B) Assuming SSL connection isn’t lost if browser surfs to some other URL:
Suppose that moments after SSL connection is established, client surfs to some other URL, and shortly there after it again requests ( via https ) the original page ( one with which it has SSL connection established).
How will IIS server be able to figure out that current request for a page comes from a client that already has SSL connection established with that page and thus will use already established SSL connection?
thanx
EDIT:
Assuming browser surfs to some other URL and if on returning back to original page the SSL connection is still established, how will browser "remember" the value of symetric encryption key, which the two sides used for communicating?
I realize it depends on what browser you use, but with IE and Firefox, I assume when you close a browser, it sends Connection.Close() ( or something to that effect ) to the server and thus SSL connection is immediately closed?
But if you browse away to some other URL, then if browsers doesn't send any notification to the server, wouldn't then SSL connection remain established for quite some time ( even 10 or more minutes ) and thus browser could easily surf back to that page as if nothing happened?!
I appreciate it
Q1. The SSL connection is only good for a single TCP connection between the client and the server. Current browsers (anything with HTTP/1.1 support) can reuse a single connection for downloading multiple resources. Current browsers also make multiple TCP connections to a server in order to download multiple resources in parallel. Because of this, you'll see multiple SSL connections for one page view.
Q2A. If the browser still has a TCP connection open with that server, it can reuse that connection. Otherwise, a new TCP connection with SSL and IIS authentication is negotiated.
Q2B. Same as Q2A. You can't depend on this, but the TCP connections won't be disposed of immediately. There's a chance you could reuse an existing one depending on your browser.
A1. An SSL connection persists until either the client or server closes it. When that happens depends on the protocol being used. For HTTP, most modern clients will make a few parallel connections to the server to fetch the page and its resources, and reuse those connections until the page is loaded.
A2A. The client must authenticate itself on each request if the authentication uses HTTP auth. If the client is using SSL certificate authorization, then this is obviously maintained on a per-connection basis so that subsequent requests on the same connection retain the same credentials.
A2B. The server would know this because presumably the request would come in on that already established SSL connection.
post-edit answers:
What I think you may be missing is that SSL is linked intrinsically to TCP. You cannot have an SSL "connection" to the server that doesn't ride on top of a TCP connection. You break one, you break the other.

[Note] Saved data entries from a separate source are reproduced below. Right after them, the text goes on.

(* ===== verification/Tunnel.v ===== *)
(** * The single-stream tunnel

    xr-proto/src/tunnel.rs: the client's handshake, the relay that turns local bytes
    into Data frames and Data frames into local bytes, and the direct relay. The
    server's relay (xr-server/src/handler.rs) is the same pair of pumps with its
    own limits, started on what the first read took beyond the Connect frame.
    A pump is resumed by what it waits for: a read, the progress of a write, a
    timer. The outer [option] is a panic of the code. *)

From S2P Require Import Prelude Text Net Obfuscation Protocol.

(** ** The pumps *)

(** A read that returned (empty at the end of the stream), a failed read, the
    idle timer, the number of bytes of the running [write_all] that the socket took,
    a failed write. *)
Inductive PumpIn :=
| InRead (chunk : bytes)
| InErr (e : io_error)
| InIdle
| OutMoved (n : Z)
| OutErr (e : io_error).

(** Local bytes to frames. A read waits since [since]; [last] marks the Close frame. *)
Inductive EncPump :=
| ERead (since : Z)
| EWrite (wire : bytes) (last : bool)
| EDone (r : io_result unit).

(** Frames to local bytes: the bytes of an incomplete frame, or the payload being
    written with the bytes behind its frame. *)
Inductive DecPump :=
| DRead (since : Z) (buf : bytes)
| DWrite (out rest : bytes)
| DDone (r : io_result unit).

Definition ENC_BUFFER : Z := 8192.
Definition DEC_BUFFER : Z := 65536 + 256.

Section pumps.
Context {AR : Arch} (codec : Codec) (idle : Z).

(** What follows a read of the local side. *)
Definition enc_frame (rng : Rng) (chunk : bytes) : EncPump :=
  if zlen chunk =? 0 then
    match encode_frame codec rng Close [] with
    | Ok w => EWrite w true
    | Err e => EDone (Err e)
    end
  else
    match encode_frame codec rng Data chunk with
    | Ok w => EWrite w false
    | Err e => EDone (Err e)
    end.

(** The second component is what goes onto the wire. *)
Definition enc_step (rng : Rng) (now : Z) (p : EncPump) (i : PumpIn) : EncPump * bytes :=
  match p, i with
  | ERead _, InRead chunk => (enc_frame rng chunk, [])
  | ERead _, InErr e => (EDone (Err e), [])
  | ERead since, InIdle => (if idle <=? now - since then EDone (Ok tt) else p, [])
  | EWrite w last, OutMoved n =>
      let rest := zdrop n w in
      (if zlen rest =? 0 then (if last then EDone (Ok tt) else ERead now) else EWrite rest last, ztake n w)
  | EWrite _ _, OutErr e => (EDone (Err e), [])
  | _, _ => (p, [])
  end.

(** Decodes up to the next payload to write, the end, or a read. *)
Fixpoint dec_next (fuel : nat) (now : Z) (buf : bytes) : option DecPump :=
  match fuel with
  | O => None
  | S fuel =>
      r ← decode_frame codec buf;
      match r with
      | Err e => Some (DDone (Err e))
      | Ok None => Some (DRead now buf)
      | Ok (Some (f, consumed)) =>
          let rest := zdrop consumed buf in
          match command f with
          | Data => Some (DWrite (payload f) rest)
          | Close => Some (DDone (Ok tt))
          | _ => dec_next fuel now rest
          end
      end
  end.

Definition dec_resume (now : Z) (buf : bytes) : option DecPump := dec_next (S (length buf)) now buf.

Most SSL implementations include "shortcut" negotiation where subsequent new connections can leverage the public key encryption that has already taken place and instead directly use the most recently negotiated symmetric key. The details of this, however, are hidden within the SSL implementation. From the point of view of the user and/or client software, the fiction is maintained that the entire negotiation took place just like it did on the first connection.
If the SSL connection is still established, then it follows that the symmetric key information is still maintained on both ends.
Yes.
Yes, although it would be improbable for the client to keep a connection to a server once it has navigated away to some other site.